▶ **TASK DIRECTIONS**
Write out the listing below exactly, beginning at its first line and ending with the line that contains "st) + Z.of_nat (length added)".

▶ **RECORDS FOR THIS TASK**
(** The rows that the loop appends: one per successful row, in order, keyed
    from the sequence, each built from an accepted row of the file. *)
Lemma import_loop_added reader : forall n st,
  let st' := Csv.import_loop str clock commit_fault n reader st in
  exists added,
    issues (Csv.l_db st') = issues (Csv.l_db st) ++ added
    /\ next_id (Csv.l_db st') = next_id (Csv.l_db st) + Z.of_nat (length added)
    /\ Csv.l_successful st' = Csv.l_successful st + Z.of_nat (length added)
    /\ forall k i, added !! k = Some i ->
         id i = next_id (Csv.l_db st) + Z.of_nat k
         /\ exists j r c,
              reader !! j = Some r
              /\ Csv.parse_csv_row str r (n + Z.of_nat j) = (Some c, None)
              /\ i = new_issue (id i) (clock (n + Z.of_nat j)) c.
Proof.
  induction reader as [|r reader IH]; intros n st; simpl.
  - exists []. rewrite app_nil_r. simpl.
    split; [done|]. split; [lia|]. split; [lia|]. intros k i [=].
  - destruct (IH (n + 1) (Csv.import_row str clock commit_fault n r st))
      as (added & Happ & Hnext & Hsucc & Hrows).
    assert (Hshift : forall k i, added !! k = Some i ->
              exists j r0 c,
                (r :: reader) !! j = Some r0
                /\ Csv.parse_csv_row str r0 (n + Z.of_nat j) = (Some c, None)
                /\ i = new_issue (id i) (clock (n + Z.of_nat j)) c).
    { intros k i Hk. destruct (Hrows k i Hk) as (_ & j & r0 & c & Hj & Hp & Hi).
      exists (S j), r0, c. simpl. split; [done|].
      replace (n + Z.of_nat (S j)) with (n + 1 + Z.of_nat j) by lia. done. }
    unfold Csv.import_row in *.
    destruct (Csv.parse_csv_row str r n) as [[c|] [e|]] eqn:Hp; simpl in *.
    + exists added. split; [done|]. split; [done|]. split; [done|].
      intros k i Hk. split; [by apply Hrows|by eapply Hshift].
    + unfold Csv.add_commit in *. destruct (commit_fault n) eqn:Hfault; simpl in *.
      * exists added. split; [done|]. split; [done|]. split; [lia|].
        intros k i Hk. split; [by apply Hrows|by eapply Hshift].
      * exists (new_issue (next_id (Csv.l_db st)) (clock n) c :: added).
        split; [by rewrite Happ, <- app_assoc|].
        split; [simpl length; lia|]. split; [simpl length; lia|].
        intros [|k] i Hk; simpl in Hk.
        -- injection Hk as <-. simpl. split; [lia|].
           exists 0%nat, r, c. simpl. rewrite Z.add_0_r. done.
        -- destruct (Hrows k i Hk) as (Hid & _). split; [lia|]. by eapply Hshift.
    + exists added. split; [done|]. split; [done|]. split; [done|].
      intros k i Hk. split; [by apply Hrows|by eapply Hshift].
    + exists added. split; [done|]. split; [done|]. split; [done|].
      intros k i Hk. split; [by apply Hrows|by eapply Hshift].
Qed.

End Stored.

Lemma Db_eq (db db' : Db) :
  issues db' = issues db -> next_id db' = next_id db -> db' = db.
Proof. destruct db, db'. simpl. by intros -> ->. Qed.
Lemma C9_parent_found_witness :
  reachable demo_tree
  ∧ (∀ key value, ∃ t', insert key value demo_tree = Completed t')
  ∧ findParent demo_tree 4 = Some (Some 2)
  ∧ during_insert 3 30 demo_tree (IntoParent 5 5 0 5 demo_split_tree)
  ∧ ∃ p, findParent demo_split_tree 0 = Some (Some p)
         ∧ holds_child demo_split_tree p 0
         ∧ ∀ q, holds_child demo_split_tree q 0 → q = p.
Proof.
  assert (reachable demo_tree) as H by (exists demo_inserts; reflexivity).
  assert (during_insert 3 30 demo_tree (IntoParent 5 5 0 5 demo_split_tree)) as Hd.
  { eapply during_next.
    - apply during_first.
      apply (insert_calls_split 3 30 demo_tree 0 [2; 5; 6]%Z [20; 50; 60]%Z (Some 1)
               [2; 3; 5; 6]%Z [20; 30; 50; 60]%Z);
        [by exists 2|reflexivity|reflexivity|reflexivity|reflexivity|reflexivity].
    - pose proof (calls_from_leaf 5 0
               (MkTree (<[0 := BPlusLeafNode [2; 3; 5; 6]%Z [20; 30; 50; 60]%Z (Some 1)]>
                          (store demo_tree)) (root_ demo_tree))
               [2; 3; 5; 6]%Z [20; 30; 50; 60]%Z (Some 1) 5%Z [6%Z]) as Hc.
      apply Hc; [reflexivity|vm_compute; lia|reflexivity|discriminate]. }
  destruct (proj2 (C9_parent_found demo_tree) H) as (Hins & Hmid & _ & Hfind & _).
  split_and!; [exact H|exact Hins| |exact Hd|exact (proj2 (Hmid _ _ _ _ _ _ _ Hd))].
  apply Hfind. split.
  - exists 2. split; [reflexivity|constructor].
  - exists [10; 16; 20]%Z, [0; 1; 4; 3]. split; [reflexivity|].
    do 2 apply list_elem_of_further. apply list_elem_of_here.
Defined.

Lemma C10_insert_frame_witness :
  reachable demo_tree
  ∧ ∃ t',
      insert 30 300 demo_tree = Completed t'
      ∧ ∀ k, k ≠ 30%Z →
          ∃ r, search k demo_tree = Some (r, demo_tree) ∧ search k t' = Some (r, t').
Proof.
  assert (reachable demo_tree) as H by (exists demo_inserts; reflexivity).
  split; [exact H|]. exact (C10_insert_frame demo_tree 30 300 H).
Defined.

(** * The further properties at the tree of [main] *)

Lemma demo_levels : levels demo_tree 1.
Proof.
  exists 2, 0. split; [reflexivity|]. split; [by eexists _, _, _|].
  eapply descends_child; [reflexivity|apply list_elem_of_here|constructor].
Defined.

Lemma X1_search_never_inserted_witness :
  insert_all demo_inserts empty_tree = Some demo_tree
  ∧ (30%Z ∉ demo_inserts.*1)
  ∧ search 30 demo_tree = Some (None, demo_tree).
Proof.
  assert (30%Z ∉ demo_inserts.*1) as H.
  { simpl. rewrite !not_elem_of_cons. split_and!; (done || apply not_elem_of_nil). }
  split; [reflexivity|]. split; [exact H|].
  exact (X1_search_never_inserted demo_inserts demo_tree 30 eq_refl H).
Defined.

Lemma X2_walk_inserted_keys_witness :
  insert_all demo_inserts empty_tree = Some demo_tree
  ∧ ∃ ks, walk demo_tree = Some ks
          ∧ StronglySorted Z.lt ks
          ∧ ∀ k, k ∈ ks ↔ k ∈ demo_inserts.*1.
Proof.
  split; [reflexivity|]. exact (X2_walk_inserted_keys demo_inserts demo_tree eq_refl).
Defined.

Lemma X3_node_shape_witness :
  reachable demo_tree
  ∧ in_tree demo_tree 2
  ∧ store demo_tree !! 2 = Some (BPlusInternalNode [10; 16; 20]%Z [0; 1; 4; 3])
  ∧ length [0; 1; 4; 3] = S (length [10; 16; 20]%Z)
  ∧ NoDup [0; 1; 4; 3]
  ∧ ∀ c, c ∈ [0; 1; 4; 3] → in_tree demo_tree c ∧ c ≠ 2 ∧ root_ demo_tree ≠ Some c.
Proof.
  assert (reachable demo_tree) as H by (exists demo_inserts; reflexivity).
  assert (in_tree demo_tree 2) as Hin by (exists 2; split; [reflexivity|constructor]).
  split; [exact H|]. split; [exact Hin|]. split; [reflexivity|].
  exact (X3_node_shape demo_tree 2 _ H Hin eq_refl).
Defined.

Lemma X4_min_occupancy_witness :
  reachable demo_tree
  ∧ in_tree demo_tree 2
  ∧ store demo_tree !! 2 = Some (BPlusInternalNode [10; 16; 20]%Z [0; 1; 4; 3])
  ∧ 1 ≤ length [10; 16; 20]%Z.
Proof.
  assert (reachable demo_tree) as H by (exists demo_inserts; reflexivity).
  assert (in_tree demo_tree 2) as Hin by (exists 2; split; [reflexivity|constructor]).
  split; [exact H|]. split; [exact Hin|]. split; [reflexivity|].
  exact (X4_min_occupancy demo_tree 2 _ H Hin eq_refl).
Defined.

Lemma X5_balanced_witness :
  reachable demo_tree
  ∧ root_ demo_tree = Some 2
  ∧ is_leaf (store demo_tree) 0 ∧ descends (store demo_tree) 1 2 0
  ∧ is_leaf (store demo_tree) 3 ∧ descends (store demo_tree) 1 2 3
  ∧ 1 = 1.
Proof.
  assert (reachable demo_tree) as H by (exists demo_inserts; reflexivity).
  assert (is_leaf (store demo_tree) 0) as Hl0 by (by eexists _, _, _).
  assert (is_leaf (store demo_tree) 3) as Hl3 by (by eexists _, _, _).
  assert (descends (store demo_tree) 1 2 0) as Hd0.
  { eapply descends_child; [reflexivity|apply list_elem_of_here|constructor]. }
  assert (descends (store demo_tree) 1 2 3) as Hd3.
  { eapply descends_child; [reflexivity| |constructor].
    do 3 apply list_elem_of_further. apply list_elem_of_here. }
  split; [exact H|]. split; [reflexivity|]. split; [exact Hl0|]. split; [exact Hd0|]. split; [exact Hl3|]. split; [exact Hd3|].
  exact (X5_balanced demo_tree 2 0 3 1 1 H eq_refl Hl0 Hd0 Hl3 Hd3).
Defined.

Lemma X6_grows_at_root_witness :
  reachable demo_tree
  ∧ (∃ t',
       insert 3 30 demo_tree = Completed t'
       ∧ ∃ d,
           (∀ n, levels demo_tree n ↔ n = d)
           ∧ ((root_ t' = Some 2 ∧ ∀ n, levels t' n ↔ n = d)
              ∨ (∃ r' up new,
                   root_ t' = Some r' ∧ length (store demo_tree) ≤ r'
                   ∧ store t' !! r' = Some (BPlusInternalNode [up] [2; new])
                   ∧ ∀ n, levels t' n ↔ n = S d)))
  ∧ reachable empty_tree
  ∧ ∃ t',
      insert 3 30 empty_tree = Completed t'
      ∧ ∃ r',
          root_ t' = Some r' ∧ length (store empty_tree) ≤ r'
          ∧ store t' !! r' = Some (BPlusLeafNode [3]%Z [30]%Z None)
          ∧ ∀ n, levels t' n ↔ n = 0.
Proof.
  assert (reachable demo_tree) as H by (exists demo_inserts; reflexivity).
  assert (reachable empty_tree) as H0 by (exists []; reflexivity).
  split; [exact H|]. split; [exact (X6_grows_at_root demo_tree 3 30 H)|].
  split; [exact H0|]. exact (X6_grows_at_root empty_tree 3 30 H0).
Defined.

Lemma X7_size_bounds_witness :
  reachable demo_tree
  ∧ walk demo_tree = Some [2; 5; 6; 10; 15; 16; 18; 20; 25]%Z
  ∧ levels demo_tree 1
  ∧ 2 ^ 1 ≤ length [2; 5; 6; 10; 15; 16; 18; 20; 25]%Z
  ∧ (0 < 1 → 2 ^ 2 ≤ length [2; 5; 6; 10; 15; 16; 18; 20; 25]%Z)
  ∧ length [2; 5; 6; 10; 15; 16; 18; 20; 25]%Z ≤ 3 * 4 ^ 1.
Proof.
  assert (reachable demo_tree) as H by (exists demo_inserts; reflexivity).
  split; [exact H|]. split; [reflexivity|]. split; [exact demo_levels|].
  exact (X7_size_bounds demo_tree _ 1 H eq_refl demo_levels).
Defined.

Lemma X8_findParent_none_witness :
  reachable demo_tree
  ∧ ∃ r,
      findParent demo_tree 2 = Some r
      ∧ (r = None ↔ ∀ p, ¬ holds_child demo_tree p 2)
      ∧ (r = None ↔ root_ demo_tree = Some 2 ∨ ¬ in_tree demo_tree 2).
Proof.
  assert (reachable demo_tree) as H by (exists demo_inserts; reflexivity).
  split; [exact H|]. exact (X8_findParent_none demo_tree 2 H).
Defined.

Lemma X9_insert_idempotent_witness :
  reachable demo_tree
  ∧ ∃ t', insert 3 30 demo_tree = Completed t' ∧ insert 3 30 t' = Completed t'.
Proof.
  assert (reachable demo_tree) as H by (exists demo_inserts; reflexivity).
  split; [exact H|]. eexists. split; [reflexivity|].
  apply (X9_insert_idempotent demo_tree _ 3 30 H). reflexivity.
Defined.

Lemma X10_inserts_commute_witness :
  reachable demo_tree
  ∧ 3%Z ≠ 30%Z
  ∧ ∃ t12 t21,
      insert_all [(3, 30); (30, 300)]%Z demo_tree = Some t12
      ∧ insert_all [(30, 300); (3, 30)]%Z demo_tree = Some t21
      ∧ walk t12 = walk t21
      ∧ ∀ k, ∃ r, search k t12 = Some (r, t12) ∧ search k t21 = Some (r, t21).
Proof.
  assert (reachable demo_tree) as H by (exists demo_inserts; reflexivity).
  assert (3%Z ≠ 30%Z) as Hne by discriminate.
  split; [exact H|]. split; [exact Hne|].
  exact (X10_inserts_commute demo_tree 3 30 30 300 H Hne).
Defined.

▶ **RESULT BELOW**
(** The rows that the loop appends: one per successful row, in order, keyed
    from the sequence, each built from an accepted row of the file. *)
Lemma import_loop_added reader : forall n st,
  let st' := Csv.import_loop str clock commit_fault n reader st in
  exists added,
    issues (Csv.l_db st') = issues (Csv.l_db st) ++ added
    /\ next_id (Csv.l_db st') = next_id (Csv.l_db st) + Z.of_nat (length added)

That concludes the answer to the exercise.